| Task instructions |
Reproduce the records word for word, from the first line to the line containing "Hb & <- & Hp & E).".

Saved entries
(** Two records in use never have the same first usable page. *)
Lemma base_unique s G i j r r' : kva_ok s G -> active (gKvaRanges s) i r -> active (gKvaRanges s) j r' ->
  page_va (Arena r) (first_usable r) = page_va (Arena r') (first_usable r') -> i = j.
Proof.
  intros K Hi Hj E. pose proof (kva_record s G i r K Hi) as R. pose proof (kva_record s G j r' K Hj) as R'.
  assert (U : usable r (first_usable r)) by (unfold usable; destruct R; lia).
  assert (U' : usable r' (first_usable r')) by (unfold usable; destruct R'; lia).
  destruct (usable_page r _ R U) as [H1 H2]. destruct (usable_page r' _ R' U') as [H1' H2'].
  destruct (page_va_inj _ _ _ _ H1 H1' E) as [Ea Ep].
  apply (lo_disjoint _ _ _ _ (kv_layout _ _ K) i j r r' (first_usable r) Hi Hj).
  - apply covers_intro; [apply Hi | done | done].
  - apply covers_intro; [apply Hj | done | by rewrite Ep].
Qed.

(** ** Changing the layout *)

(** The mappings stay what they are when the records of the mapped pages do. *)
Lemma kva_ok_relayout s G arenas' ranges' slots' counter' :
  kva_ok s G -> layout_ok arenas' ranges' slots' counter' ->
  (forall i r p lp, arena_page (Arena r) p -> usable r p -> leaf s (page_va (Arena r) p) = Some lp ->
     active (gKvaRanges s) i r <-> active ranges' i r) ->
  kva_ok (mkKva (mach s) (gKernelAddressSpace s) arenas' ranges' slots' counter' true) G.
Proof.
  intros K L Hsame. set (s' := mkKva _ _ _ _ _ _ _).
  assert (Hown : forall a p pa, owns s' a p pa -> owns s a p pa).
  { intros a p pa (i & r & Ha & Hb & <- & Hp & E).
    destruct (usable_page r p (lo_record _ _ _ _ L i r Ha) Hp) as [Hpage _].
    exists i, r. split_and!; try done. by apply (Hsame i r p (1, pa)). }
  constructor; try done; try apply K.
  - intros a p l pa Hp E. destruct (kv_mapped _ _ K a p l pa Hp E) as [-> (i & r & Ha & <- & Hu)].
    split; [done|]. exists i, r. split_and!; try done. by apply (Hsame i r p (1, pa)).
  - intros a p pa Ho%Hown. by apply (kv_owned _ _ K a p).
  - intros a p b q pa H1%Hown H2%Hown. by apply (kv_private _ _ K a p b q pa).
Qed.

Lemma set_states_ok s a arena states : 0 <= a -> gKvaArenas s !! Z.to_nat a = Some arena ->
  set_states s a states = Ok (set_arenas s (<[Z.to_nat a := with_states arena states]> (gKvaArenas s))).
Proof.
  intros Ha E. unfold set_states. rewrite (proj2 (rd_ok _ _ _) (conj Ha E)). cbn [res_bind].
  rewrite wr_in; [done|]. apply lookup_lt_Some in E. lia.
Qed.
(** The loop over the slots. *)
Lemma fixmap_slots_run n slot s G i r0 pa attrs :
  kva_ok s G -> gKvaRanges s !! i = Some r0 -> InUse r0 = false -> frame pa ->
  0 <= slot -> slot + Z.of_nat n = KE_KVA_FIXMAP_ARENA_PAGES ->
  exists st token va s', fixmap_slots n slot (Z.of_nat i) pa attrs s = Ok (st, token, va, s') /\
    fixmap_outcome s G i slot pa attrs st token va s'.
Proof.
  revert slot s. induction n as [|n IH]; intros slot s K Er0 Hu0 Hfr Hs Hn.
  { exists EC_OUT_OF_RESOURCE, 0, 0, s. split; [done|]. split; [done|]. split; [done|]. right.
    split_and!; try done. by left. }
  cbn [fixmap_slots]. destruct (kva_arena s G KE_KVA_ARENA_FIXMAP K) as (arena & -> & Ea & Hok); [done|].
  cbn [res_bind]. destruct Hok as (_ & _ & _ & Hlen).
  change (arena_pages KE_KVA_ARENA_FIXMAP) with KE_KVA_FIXMAP_ARENA_PAGES in Hlen.
  destruct (rd_in (PageStates arena) slot) as [v Ev]; [lia|]. rewrite Ev. cbn [res_bind]. apply rd_ok in Ev as [_ Ev].
  destruct (Z.eqb_spec v KE_KVA_PAGE_STATE_FREE) as [->|Hv]; cbn [negb].
  2: { destruct (IH (slot + 1) s) as (st & tok & va & s' & -> & O); try done; [lia | lia|].
       exists st, tok, va, s'. split; [done|]. by apply (outcome_skip s s). }
  rewrite (slot_retired_run s G) by (done || lia). cbn [res_bind].
  destruct (lo_slots _ _ _ _ (kv_layout _ _ K)) as [Hsl Hsf].
  destruct (lookup_lt_is_Some_2 (gFixmapSlotGenerations s) (Z.to_nat slot)) as [g Eg]; [lia|].
  rewrite Forall_lookup in Hsf. pose proof (Hsf _ _ Eg) as Hg.
  case_bool_decide as Hret.
  { destruct (retire_slot s G slot arena K) as (s1 & -> & K1 & E1 & E2 & E3 & E4 & E5 & E6); [lia | done..|].
    cbn [res_bind]. destruct (IH (slot + 1) s1) as (st & tok & va & s' & -> & O); [done | by rewrite E2 | done | done | lia | lia|].
    exists st, tok, va, s'. split; [done|]. by apply (outcome_skip s s1). }
  assert (Hg2 : g <> KE_TEMP_MAP_TOKEN_GENERATION_MASK) by congruence.
  destruct (reserve_slot s G i r0 slot arena g K Er0 Hu0) as (s1 & -> & s3 & E3 & Res & Esl & Ecn); [lia | done | done | done | lia|].
  cbn [res_bind]. rewrite (proj2 (Z.eqb_neq (g + 1) 0)) by lia.
  apply res_bind_ok in E3 as (s2 & E2 & E3). rewrite E2. cbn [res_bind].
  pose proof (kva_index s G i r0 K Er0) as Hi.
  assert (Eid : u32 (u32 (Z.of_nat i) + 1) = Z.of_nat i + 1) by (unfold KE_KVA_MAX_RANGES in Hi; by unwrap).
  rewrite Eid. fold (fixmap_record i slot (g + 1)). rewrite E3. cbn [res_bind].
  set (r := fixmap_record i slot (g + 1)) in *. pose proof (rs_ok _ _ _ _ _ Res) as K3.
  assert (Ha3 : active (gKvaRanges s3) i r).
  { rewrite (rs_ranges _ _ _ _ _ Res). apply active_insert; [by eapply lookup_lt_Some|]. by left. }
  destruct (kva_arena s3 G KE_KVA_ARENA_FIXMAP K3) as (arena3 & _ & Ea3 & Hok3); [done|].
  rewrite (fill_range_run s3 r arena3 (kva_record s3 G i r K3 Ha3) Ea3 Hok3). cbn [res_bind].
  destruct (token_decode slot (g + 1)) as [Htok _]; [lia | lia|]. rewrite (proj2 (Z.eqb_neq _ _) Htok).
  change (RgUsableBase (range_of r)) with (page_va (Arena r) (first_usable r)).
  assert (Hus : forall p, usable r p <-> p = slot) by (intros p; unfold usable, first_usable; simpl; lia).
  assert (Efu : first_usable r = slot) by (unfold first_usable; simpl; lia).
  destruct (map_range_page s3 G i r (first_usable r) pa attrs K3 Ha3) as (st & m & -> & O); [by apply Hus | done | done|].
  assert (Hroot : root s3 = root s) by (unfold root; by rewrite (rs_space _ _ _ _ _ Res)).
  cbn [res_bind]. rewrite Efu in *. rewrite (rs_mach _ _ _ _ _ Res), Hroot in O.
  destruct O as [(-> & G' & M & K')|(Hne & U & Htr & K')].
  - change (succeeded EC_SUCCESS) with true. cbn [negb]. do 4 eexists. split; [done|].
    split; [done|]. split; [apply Res|]. left. split; [done|]. exists slot, (g + 1), G'. simpl.
    split; [lia|]. split; [by replace (g + 1 - 1) with g by lia|]. split; [lia|].
    split; [unfold state_at; by rewrite Ea|]. split; [done|]. split; [done|].
    split; [apply Res|]. split; [done|]. split; [exact M | done].
  - unfold succeeded. rewrite bool_decide_false by done. cbn [negb].
    destruct (unreserve (set_mach s3 m) G i r arena3 K' Ha3) as (s4 & E4 & K4 & Em & Er & Ec & Es); [done | done | | done|].
    { intros p ->%Hus. unfold leaf. simpl. change (root (set_mach s3 m)) with (root s3). rewrite Hroot, Htr.
      rewrite <- (rs_unmapped _ _ _ _ _ Res slot); [done|]. apply covers_intro; simpl; [done | done | lia]. }
    change (BasePageIndex r) with slot in E4. apply res_bind_ok in E4 as (s5 & E5 & E4).
    rewrite E5. cbn [res_bind]. rewrite E4. cbn [res_bind]. do 4 eexists. split; [done|].
    split; [by rewrite Ec|]. split; [rewrite Es; apply Res|]. right. split; [done|]. split; [done|]. split; [done|].
    split; [done|]. split.
    + intros j r'. rewrite Er. simpl. rewrite (rs_ranges _ _ _ _ _ Res). by apply (blank_active _ i r0).
    + rewrite Em. split; [by right | done].
Qed.

(** [KeFixmapAcquire] on a page frame. *)
Lemma fixmap_acquire_run s G pa attrs : kva_ok s G -> frame pa ->
  exists st token va s', KeFixmapAcquire pa attrs true s = Ok (st, Some (token, va), s') /\
    exists i, (exists r0, gKvaRanges s !! i = Some r0 /\ (st = EC_SUCCESS -> InUse r0 = false)) /\
      fixmap_outcome s G i 0 pa attrs st token va s'.
Proof.
  intros K Hfr. unfold KeFixmapAcquire. rewrite (kv_init _ _ K). cbn [negb orb].
  rewrite is_aligned_4k, (proj2 (Z.eqb_eq _ _) (proj1 Hfr)). cbn [negb].
  destruct (find_free_record_run s) as (o & -> & Ho). cbn [res_bind]. destruct o as [z|].
  - destruct Ho as (i & r0 & -> & Er0 & Hu0 & _).
    destruct (kva_arena s G KE_KVA_ARENA_FIXMAP K) as (arena & -> & Ea & Hok); [done|]. cbn [res_bind].
    destruct Hok as (_ & _ & Hc & _). rewrite Hc.
    destruct (fixmap_slots_run (Z.to_nat (arena_pages KE_KVA_ARENA_FIXMAP)) 0 s G i r0 pa attrs K Er0 Hu0 Hfr)
      as (st & tok & va & s' & -> & O); [done | done|].
    cbn [res_bind]. do 4 eexists. split; [done|]. exists i. split; [by exists r0 | done].
  - do 4 eexists. split; [done|]. 
    pose proof (lo_ranges _ _ _ _ (kv_layout _ _ K)) as Hl. unfold KE_KVA_MAX_RANGES in Hl.
    destruct (lookup_lt_is_Some_2 (gKvaRanges s) 0) as [r0 E0]; [lia|].
    exists 0%nat. split; [by exists r0|]. split; [done|]. split; [done|]. right. split_and!; try done. by left.
Qed.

| Solution to this task |
(** Two records in use never have the same first usable page. *)
Lemma base_unique s G i j r r' : kva_ok s G -> active (gKvaRanges s) i r -> active (gKvaRanges s) j r' ->
  page_va (Arena r) (first_usable r) = page_va (Arena r') (first_usable r') -> i = j.
Proof.
  intros K Hi Hj E. pose proof (kva_record s G i r K Hi) as R. pose proof (kva_record s G j r' K Hj) as R'.
  assert (U : usable r (first_usable r)) by (unfold usable; destruct R; lia).
  assert (U' : usable r' (first_usable r')) by (unfold usable; destruct R'; lia).
  destruct (usable_page r _ R U) as [H1 H2]. destruct (usable_page r' _ R' U') as [H1' H2'].
  destruct (page_va_inj _ _ _ _ H1 H1' E) as [Ea Ep].
  apply (lo_disjoint _ _ _ _ (kv_layout _ _ K) i j r r' (first_usable r) Hi Hj).
  - apply covers_intro; [apply Hi | done | done].
  - apply covers_intro; [apply Hj | done | by rewrite Ep].
Qed.

(** ** Changing the layout *)

(** The mappings stay what they are when the records of the mapped pages do. *)
Lemma kva_ok_relayout s G arenas' ranges' slots' counter' :
  kva_ok s G -> layout_ok arenas' ranges' slots' counter' ->
  (forall i r p lp, arena_page (Arena r) p -> usable r p -> leaf s (page_va (Arena r) p) = Some lp ->
     active (gKvaRanges s) i r <-> active ranges' i r) ->
  kva_ok (mkKva (mach s) (gKernelAddressSpace s) arenas' ranges' slots' counter' true) G.
Proof.
  intros K L Hsame. set (s' := mkKva _ _ _ _ _ _ _).
  assert (Hown : forall a p pa, owns s' a p pa -> owns s a p pa).
  { intros a p pa (i & r & Ha & Hb & <- & Hp & E).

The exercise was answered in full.